It can also be revealed that the same memo warned of the impact of increasing energy prices on businesses, which could result in job losses or reduced hours for workers in some sectors.
The three electricity credit payments, totalling €600 or more, to every household in the country could form part of measures to address the cost of living in the Budget later this month.
It would mean each bi-monthly electricity bill would be reduced by at least €200 or more, with one credit applied to bills before Christmas and two credits on bills next year. The proposals are being strongly backed by Fianna Fáil ministers.
Tánaiste Leo Varadkar has already suggested government supports for households to pay large energy bills will be extended into next year. The energy credit expected to be made available before Christmas is likely to exceed the €200 given to households earlier this year, said Environment Minister Eamon Ryan yesterday.
“We’re in a much more significantly challenging position than we were in the spring, so clearly, we will have to go further,” he said.
One senior figure suggested the payment could be increased to €250 — but no decision has been made ahead of a meeting of the three Coalition leaders and the Finance and Public Expenditure Ministers on Tuesday.
The State can expect to receive “several billion euro” under an EU plan to redistribute profits from energy providers and support people struggling with the cost-of-living crisis, Mr Ryan said.

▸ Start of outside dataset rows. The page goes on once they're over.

Lemma udec_length_le v k : 0 < k -> 0 <= v < 10 ^ 20 -> v < 10 ^ k -> zlen (udec v) <= k.
Proof.
  intros Hk Hv Hb. destruct (decide (v = 0)) as [-> | ?]; [change (zlen (udec 0)) with 1; lia |].
  destruct (udec_head v) as (c & t & E & Hc); [lia |].
  pose proof (udec_digits v ltac:(lia)) as Hd. pose proof (udec_val v ltac:(lia)) as Hval.
  rewrite E in *. pose proof (Forall_inv_tail Hd) as Hd'.
  change (dval 0 (c :: t)) with (dval (c - 48) t) in Hval.
  pose proof (dval_bounds (c - 48) t Hd' ltac:(lia)) as [B1 B2]. rewrite Hval in *.
  rewrite zlen_cons. pose proof (zlen_nonneg t).
  destruct (Z.le_gt_cases (1 + zlen t) k); [done | exfalso].
  pose proof (Z.pow_le_mono_r 10 k (zlen t) ltac:(lia) ltac:(lia)).
  pose proof (Z.pow_pos_nonneg 10 (zlen t) ltac:(lia) ltac:(lia)). nia.
Qed.

Lemma string2ll_unsigned_spec neg c t :
  all_digits (c :: t) -> 49 <= c ->
  string2ll_unsigned neg (c :: t) =
    if dval 0 (c :: t) <=? (if neg then 9223372036854775808 else 9223372036854775807)
    then Some (if neg then - dval 0 (c :: t) else dval 0 (c :: t)) else None.
Proof.
  intros Hd Hc. pose proof (Forall_inv_tail Hd) as Hd'. pose proof (Forall_inv Hd) as Hc'. cbv beta in Hc'.
  change (dval 0 (c :: t)) with (dval (c - 48) t). unfold string2ll_unsigned.
  rewrite (proj2 (Z.leb_le 49 c)), (proj2 (Z.leb_le c 57)) by lia. cbn [andb].
  pose proof (dval_mono (c - 48) t Hd' ltac:(lia)) as Hm.
  rewrite string2ll_loop_digits by (first [exact Hd' | unfold ULLONG_MAX; lia]).
  set (w := dval (c - 48) t) in *. change (u64 (- (LLONG_MIN + 1)) + 1) with 9223372036854775808.
  unfold ULLONG_MAX, LLONG_MAX.
  destruct (Z.leb_spec w 18446744073709551615); cbn [mbind option_bind].
  - destruct neg.
    + destruct (Z.ltb_spec 9223372036854775808 w), (Z.leb_spec w 9223372036854775808); try lia; [done |].
      rewrite i64_u64, i64_id by (unfold is_i64; lia). done.
    + destruct (Z.ltb_spec 9223372036854775807 w), (Z.leb_spec w 9223372036854775807); try lia; done.
  - destruct neg; case_if; done || lia.
Qed.

Lemma string2ll_unsigned_inv neg p v :
  string2ll_unsigned neg p = Some v -> exists c t, p = c :: t /\ all_digits (c :: t) /\ 49 <= c.
Proof.
  unfold string2ll_unsigned. destruct p as [| c t]; [done |].
  destruct (_ && _) eqn:Ec; [| done]. apply andb_true_iff in Ec as [Hc1 Hc2]. apply Z.leb_le in Hc1, Hc2.
  destruct (string2ll_loop t (c - 48)) as [[w [| ]] |] eqn:El; [| done | done]. intros _.
  exists c, t. split; [done |]. split; [| done]. constructor; [lia | exact (string2ll_loop_inv _ _ _ El)].
Qed.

The news comes amid warnings to Cabinet last week that the annual cost of a typical family’s gas and electricity bills could hit €6,000 next year, potentially plunging more than half of all Irish households into energy poverty.
It can also be revealed that the same memo warned of the impact of increasing energy prices on businesses, which could result in job losses or reduced hours for workers in some sectors. The memo also warns of “significant challenges to the security of the electricity supply out to winter 2025/26”.

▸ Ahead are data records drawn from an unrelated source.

(** What the block holds from the end of the entries [es1] on. *)
Lemma repn_view lp numele es1 es2 : lp_repn lp numele (es1 ++ es2) ->
  view lp (lp_off es1) (entries es2 ++ [LP_EOF]).
Proof.
  intros [[slack ->] _]. unfold lp_block. rewrite entries_app.
  set (h := le_enc 4 _).
  replace (lp_off es1) with (zlen (h ++ le_enc 2 numele ++ entries es1)) by
    (rewrite !zlen_app; unfold h, lp_off, LP_HDR_SIZE; rewrite !zlen_le_enc; lia).
  match goal with |- view ?l _ _ => replace l with
    ((h ++ le_enc 2 numele ++ entries es1) ++ (entries es2 ++ [LP_EOF]) ++ slack)
    by (rewrite <- !app_assoc; done) end.
  apply view_app.
Qed.

Lemma repn_view_eof lp numele es : lp_repn lp numele es -> rd lp (lp_off es) = Some LP_EOF.
Proof.
  intros R. rewrite <- (app_nil_r es) in R. eapply view_hd. exact (repn_view _ _ _ _ R).
Qed.

Section at_entry.
Context {lp : list Z} {numele : Z} {es1 : list lpentry} {e : lpentry} {es2 : list lpentry}
  (R : lp_repn lp numele (es1 ++ e :: es2)).

Lemma repn_entry_wf : entry_wf e.
Proof. pose proof (repn_wf R) as H. rewrite Forall_app, Forall_cons in H. tauto. Qed.

Lemma repn_view_entry : view lp (lp_off es1) (entry e).
Proof.
  pose proof (repn_view _ _ _ _ R) as H. rewrite entries_cons, <- app_assoc in H.
  exact (view_app_l _ _ _ _ H).
Qed.

Lemma repn_view_enc : view lp (lp_off es1) (enc_entry e).
Proof. apply view_entry_enc, repn_view_entry. Qed.

(** The entry ends before the EOF byte. *)
Lemma repn_entry_end :
  lp_off es1 + zlen (entry e) + zlen (entries es2) = lp_off (es1 ++ e :: es2).
Proof. rewrite lp_off_app, entries_cons, zlen_app. lia. Qed.

Lemma repn_entry_end_le : lp_off es1 + zlen (entry e) <= lp_off (es1 ++ e :: es2).
Proof. rewrite <- repn_entry_end. pose proof (zlen_nonneg (entries es2)). lia. Qed.

(** The first byte is an encoding byte, not EOF. *)
Lemma repn_head : exists b, rd lp (lp_off es1) = Some b /\ (b =? LP_EOF) = false.
Proof.
  destruct (enc_entry_head e repn_entry_wf) as (b & t & E & Hb). pose proof repn_view_enc as H.
  rewrite E in H. exists b. split; [exact (view_hd _ _ _ _ H) |]. apply Z.eqb_neq. unfold LP_EOF. lia.
Qed.

Lemma repn_skip : lpSkip lp (lp_off es1) = Some (lp_off (es1 ++ [e])).
Proof. rewrite lp_off_snoc. apply skip_entry; [exact repn_entry_wf | exact repn_view_enc]. Qed.

Lemma repn_validate bytes : lp_off (es1 ++ e :: es2) <= bytes - 1 ->
  lpValidateNext lp (Some (lp_off es1)) bytes = Some (true, Some (lp_off (es1 ++ [e]))).
Proof.
  intros Hb. rewrite lp_off_snoc. apply validate_entry; [exact repn_entry_wf | exact repn_view_entry | |].
  - unfold LP_HDR_SIZE. apply lp_off_ge.
  - pose proof repn_entry_end_le. lia.
Qed.

Lemma repn_assert : lpAssertValidEntry lp (lp_off (es1 ++ e :: es2) + 1) (lp_off es1) = Some tt.
Proof. unfold lpAssertValidEntry. rewrite repn_validate by lia. done. Qed.

Lemma repn_total_assert :
  (bytes ← lpBytes lp; lpAssertValidEntry lp bytes (lp_off es1)) = Some tt.
Proof. unfold lpBytes. rewrite (repn_total R). cbn [mbind option_bind]. exact repn_assert. Qed.
End at_entry.

Lemma snoc_mid {A} (l k : list A) x : (l ++ [x]) ++ k = l ++ x :: k.
Proof. now rewrite <- app_assoc. Qed.

(** ** Traversal *)

(** A pointer to the first entry of the rest, NULL when there is none. *)
Definition lp_ptr (es1 es2 : list lpentry) : option Z :=
  match es2 with [] => None | _ :: _ => Some (lp_off es1) end.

Ministers are also examining proposed changes to the working family payment, in order to expand eligibility for the weekly tax-free payment (WFP) for workers with children who are on low pay and don’t qualify for social welfare support. An immediate one-off payment to families who already qualify for WFP immediately after the Budget is also under consideration.
However, it has also emerged Public Expenditure Minister Michael McGrath admonished ministerial colleagues at Cabinet last week over their spending requests, delivering what a source described as “a dose of reality” to ministers some of whom had submitted Budget bids of 20pc above their current spending.
Meanwhile, as many as 160,000 retired public sector workers are in line for a pension boost over the next two years, including a pre-Christmas lump sum of nearly €500, if trade unions accept the recently negotiated pay increase of 6.5pc.
Mr McGrath instructed officials to retain “pay parity” for public sector pensioners who joined before 2013 whereby their pensions move in line with existing staff member benefits.